[Work task] In the data below, the answer is the run of lines from the line containing "Definition le_bytes (n" through the line containing "let h := fold_left", both included; print it exactly and nothing else.
:: Data for this exercise
Definition shifts : list Z :=
  [ 7; 12; 17; 22; 7; 12; 17; 22; 7; 12; 17; 22; 7; 12; 17; 22;
    5; 9; 14; 20; 5; 9; 14; 20; 5; 9; 14; 20; 5; 9; 14; 20;
    4; 11; 16; 23; 4; 11; 16; 23; 4; 11; 16; 23; 4; 11; 16; 23;
    6; 10; 15; 21; 6; 10; 15; 21; 6; 10; 15; 21; 6; 10; 15; 21 ].

Record state := { sa : Z; sb : Z; sc : Z; sd : Z }.

Definition init : state :=
  {| sa := 1732584193; sb := 4023233417; sc := 2562383102; sd := 271733878 |}.

(** Round [i] on the working state, with the block's sixteen words [m]. *)
Definition round (m : list Z) (st : state) (i : nat) : state :=
  let '(Build_state a b c d) := st in
  let iz := Z.of_nat i in
  let '(f, g) :=
    if iz <? 16 then (Z.lor (Z.land b c) (Z.land (not32 b) d), iz)
    else if iz <? 32 then
      (Z.lor (Z.land d b) (Z.land (not32 d) c), (5 * iz + 1) mod 16)
    else if iz <? 48 then (Z.lxor b (Z.lxor c d), (3 * iz + 5) mod 16)
    else (Z.lxor c (Z.lor b (not32 d)), (7 * iz) mod 16) in
  let f' := add32 (add32 (add32 f a) (nth i K 0)) (nth (Z.to_nat g) m 0) in
  {| sa := d; sb := add32 b (rotl32 f' (nth i shifts 0)); sc := b; sd := c |}.

Definition block (h : state) (m : list Z) : state :=
  let st := fold_left (round m) (seq 0 64) h in
  {| sa := add32 (sa h) (sa st); sb := add32 (sb h) (sb st);
     sc := add32 (sc h) (sc st); sd := add32 (sd h) (sd st) |}.

(** Little-endian words of a byte list whose length is a multiple of 4. *)
Fixpoint words (bs : list Z) : list Z :=
  match bs with
  | b0 :: b1 :: b2 :: b3 :: bs' =>
      (b0 + 256 * b1 + 65536 * b2 + 16777216 * b3) :: words bs'
  | _ => []
  end.

Fixpoint chunks (fuel : nat) (ws : list Z) : list (list Z) :=
  match fuel, ws with
  | O, _ | _, [] => []
  | S fuel', _ => firstn 16 ws :: chunks fuel' (skipn 16 ws)
  end.

Definition le_bytes (n : nat) (x : Z) : list Z :=
  map (fun i => Z.land (Z.shiftr x (8 * Z.of_nat i)) 255) (seq 0 n).

Definition pad (msg : list Z) : list Z :=
  let len := Z.of_nat (List.length msg) in
  let zeros := Z.to_nat ((55 - len) mod 64) in
  msg ++ [128] ++ repeat 0 zeros ++ le_bytes 8 (8 * len).

Definition digest (msg : list Z) : list Z :=
  let ws := words (pad msg) in
  let h := fold_left block (chunks (List.length ws) ws) init in
  le_bytes 4 (sa h) ++ le_bytes 4 (sb h) ++ le_bytes 4 (sc h)
    ++ le_bytes 4 (sd h).

Definition hex_digit (x : Z) : ascii :=
  nth (Z.to_nat x)
    (String.list_ascii_of_string "0123456789abcdef") "0"%char.

Fixpoint hex (bs : list Z) : string :=
  match bs with
  | [] => EmptyString
  | b :: bs' =>
      String (hex_digit (b / 16)) (String (hex_digit (b mod 16)) (hex bs'))
  end.

Definition bytes_of (s : string) : list Z :=
  map (fun c => Z.of_N (N_of_ascii c)) (String.list_ascii_of_string s).

Definition md5Hex (s : string) : string := hex (digest (bytes_of s)).

End MD5.


(* ===================================================================== *)
(** ** The platform and the image engine *)
(* ===================================================================== *)

(** A call either returns or throws; a promise, once awaited, either
    resolves or rejects. *)
Inductive result (A : Type) : Type :=
| Ok (a : A)
| Throw.
Arguments Ok {A} a.
Arguments Throw {A}.

(** What the sources import from Node, [is-image], [etag] and [saus/core].
    None of it is in the repository: the handlers are parametric in it. *)
Class Platform := {
  (** [isImage(path)] of the [is-image] package *)
  isImage : string -> bool;
  (** [path.extname(p)] *)
  extname : string -> string;
  (** [path.basename(p, ext)] *)
  basename : string -> string -> string;
  (** [path.join(a, b)] and [path.resolve(a, b)] *)
  path_join : string -> string -> string;
  path_resolve : string -> string -> string;
  (** [md5Hex(s)] of [saus/core] *)
  md5Hex : string -> string;
  (** [new URLSearchParams(query)] and [params.toString()] *)
  parse_query : string -> URLSearchParams.t;
  params_toString : URLSearchParams.t -> string;
  (** [etag(buffer, { weak: true })] *)
  etag : bytes -> string;
}.

(** What the sources import from [imagetools-core] and [sharp]. A [Sharp]
    handle is mutable; [applyTransforms] attaches the metadata to the
    handle it is given and returns the handle of the result, so the model
    threads the returned handle where the source keeps using the object.
    The third argument of [applyTransforms] is optional in the source. *)
Class ImageEngine := {
  Sharp : Type;
  ImageConfig : Type;
  TransformFactory : Type;
  ImageTransformation : Type;
  (** [builtins], imported as [builtinTransforms] *)
  builtinTransforms : list TransformFactory;
  (** the first element of
      [resolveConfigs(extractEntries(params), builtinOutputFormats)] *)
  resolveConfigs : URLSearchParams.t -> option ImageConfig;
  (** the [transforms] field of [generateTransforms(config, factories)] *)
  generateTransforms :
    ImageConfig -> list TransformFactory -> list ImageTransformation;
  (** [sharp(buffer)] *)
  sharp : bytes -> result Sharp;
  (** the [image] field of [await applyTransforms(transforms, image, flag)] *)
  applyTransforms :
    list ImageTransformation -> Sharp -> option bool -> result Sharp;
  (** [await image.toBuffer()] *)
  toBuffer : Sharp -> result bytes;
  (** [getMetadata(image, key)] *)
  getMetadata : Sharp -> string -> option string;
}.

(* ===================================================================== *)
(** ** The file system *)
(* ===================================================================== *)

(** Files by path. [readFileSync] throws on a missing file.
    [writeFileSync] opens the file with the flag [w], which creates or
    truncates it, writes the bytes and closes it; it throws when the
    medium refuses. [writable] says whether writes go through. When they
    do not, [torn] says where they stop: [None] when the file cannot even
    be opened, so that nothing changes; [Some n] when it is opened, and so
    truncated, and the write fails after [n] bytes at most. *)
Record FileSystem := {
  files : gmap string bytes;
  writable : bool;
  torn : option nat;
}.

Definition fs_read (p : string) (fs : FileSystem) : result bytes :=
  match files fs !! p with
  | Some data => Ok data
  | None => Throw
  end.

Definition fs_write (p : string) (data : bytes) (fs : FileSystem)
  : result unit * FileSystem :=
  if writable fs
  then (Ok tt, {| files := <[p := data]> (files fs); writable := true;
                  torn := torn fs |})
  else
    match torn fs with
    | None => (Throw, fs)
    | Some n =>
        (Throw, {| files := <[p := take n data]> (files fs);
                   writable := false; torn := torn fs |})
    end.

(* ===================================================================== *)
(** ** Handlers as computations over the world *)
(* ===================================================================== *)

Section Model.
Context `{PF : Platform} `{IE : ImageEngine}.

(** The operations a handler suspends on: loading the source, the cache,
    the transformations, the encoding, and the hooks it awaits
    ([removeExifData], [headers], [devHeaders]). The allow hook is not one
    of them: it is called and what it returns is tested as it is. *)
Inductive Operation : Type :=
| OpLoad
| OpCacheRead (imageId : string)
| OpCacheWrite (imageId : string)
| OpApplyTransforms (transforms : list ImageTransformation)
| OpToBuffer
| OpHook.

(** What a handler does, in program order. [Await op]: the handler
    awaited [op] and went on only after it had settled. [Detached op]:
    the handler called [op] and dropped the promise; nothing orders the
    settling of [op] with what the handler does next. *)
Inductive Event : Type :=
| Await (op : Operation)
| Detached (op : Operation)
| FsRead (p : string)
| FsWrite (p : string)
| WriteHead (status : nat)
| Pipe
| RespondWith (status : nat).

Record World := {
  fs : FileSystem;
  log : list Event;
}.

Definition M (A : Type) : Type := World -> result A * World.

Definition ret {A} (a : A) : M A := fun w => (Ok a, w).

Definition bind {A B} (m : M A) (k : A -> M B) : M B :=
  fun w =>
    match m w with
    | (Ok a, w') => k a w'
    | (Throw, w') => (Throw, w')
    end.

Definition lift {A} (r : result A) : M A := fun w => (r, w).

Definition emit (e : Event) : M unit :=
  fun w => (Ok tt, {| fs := fs w; log := log w ++ [e] |}).

(** [await m]: run [m] until it settles, then go on or rethrow. The log
    is the caller's: what the callee did on the way is not recorded in
    it. *)
Definition await {A} (op : Operation) (m : M A) : M A :=
  fun w =>
    let '(r, w') := m w in
    (r, {| fs := fs w'; log := log w ++ [Await op] |}).

(** A call whose promise is dropped: a rejection reaches nobody. The
    world afterwards holds what the call does to the file system once it
    has settled; nothing the handlers do after such a call reads it. *)
Definition detach {A} (op : Operation) (m : M A) : M unit :=
  fun w =>
    let '(_, w') := m w in
    (Ok tt, {| fs := fs w'; log := log w ++ [Detached op] |}).

(** [try { m } catch {}]: [None] when [m] threw. *)
Definition catch {A} (m : M A) : M (option A) :=
  fun w =>
    match m w with
    | (Ok a, w') => (Ok (Some a), w')
    | (Throw, w') => (Ok None, w')
    end.

Definition readFileSync (p : string) : M bytes :=
  fun w => (fs_read p (fs w), {| fs := fs w; log := log w ++ [FsRead p] |}).

Definition writeFileSync (p : string) (data : bytes) : M unit :=
  fun w =>
    let '(r, fs') := fs_write p data (fs w) in
    (r, {| fs := fs'; log := log w ++ [FsWrite p] |}).

End Model.

Declare Scope handler_scope.
Delimit Scope handler_scope with handler.
Notation "x <- m ;; k" := (bind m (fun x => k))
  (at level 100, m at next level, right associativity) : handler_scope.
Notation "m ;;; k" := (bind m (fun _ => k))
  (at level 100, right associativity) : handler_scope.

Local Open Scope handler_scope.

(* ===================================================================== *)
(** ** The image cache ([./utils/cache]) *)
(* ===================================================================== *)

Module Cache.
Section Cache.
Context `{PF : Platform} `{IE : ImageEngine}.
::::
[Solution to the problem]
Definition le_bytes (n : nat) (x : Z) : list Z :=
  map (fun i => Z.land (Z.shiftr x (8 * Z.of_nat i)) 255) (seq 0 n).

Definition pad (msg : list Z) : list Z :=
  let len := Z.of_nat (List.length msg) in
  let zeros := Z.to_nat ((55 - len) mod 64) in
  msg ++ [128] ++ repeat 0 zeros ++ le_bytes 8 (8 * len).

Definition digest (msg : list Z) : list Z :=
  let ws := words (pad msg) in
  let h := fold_left block (chunks (List.length ws) ws) init in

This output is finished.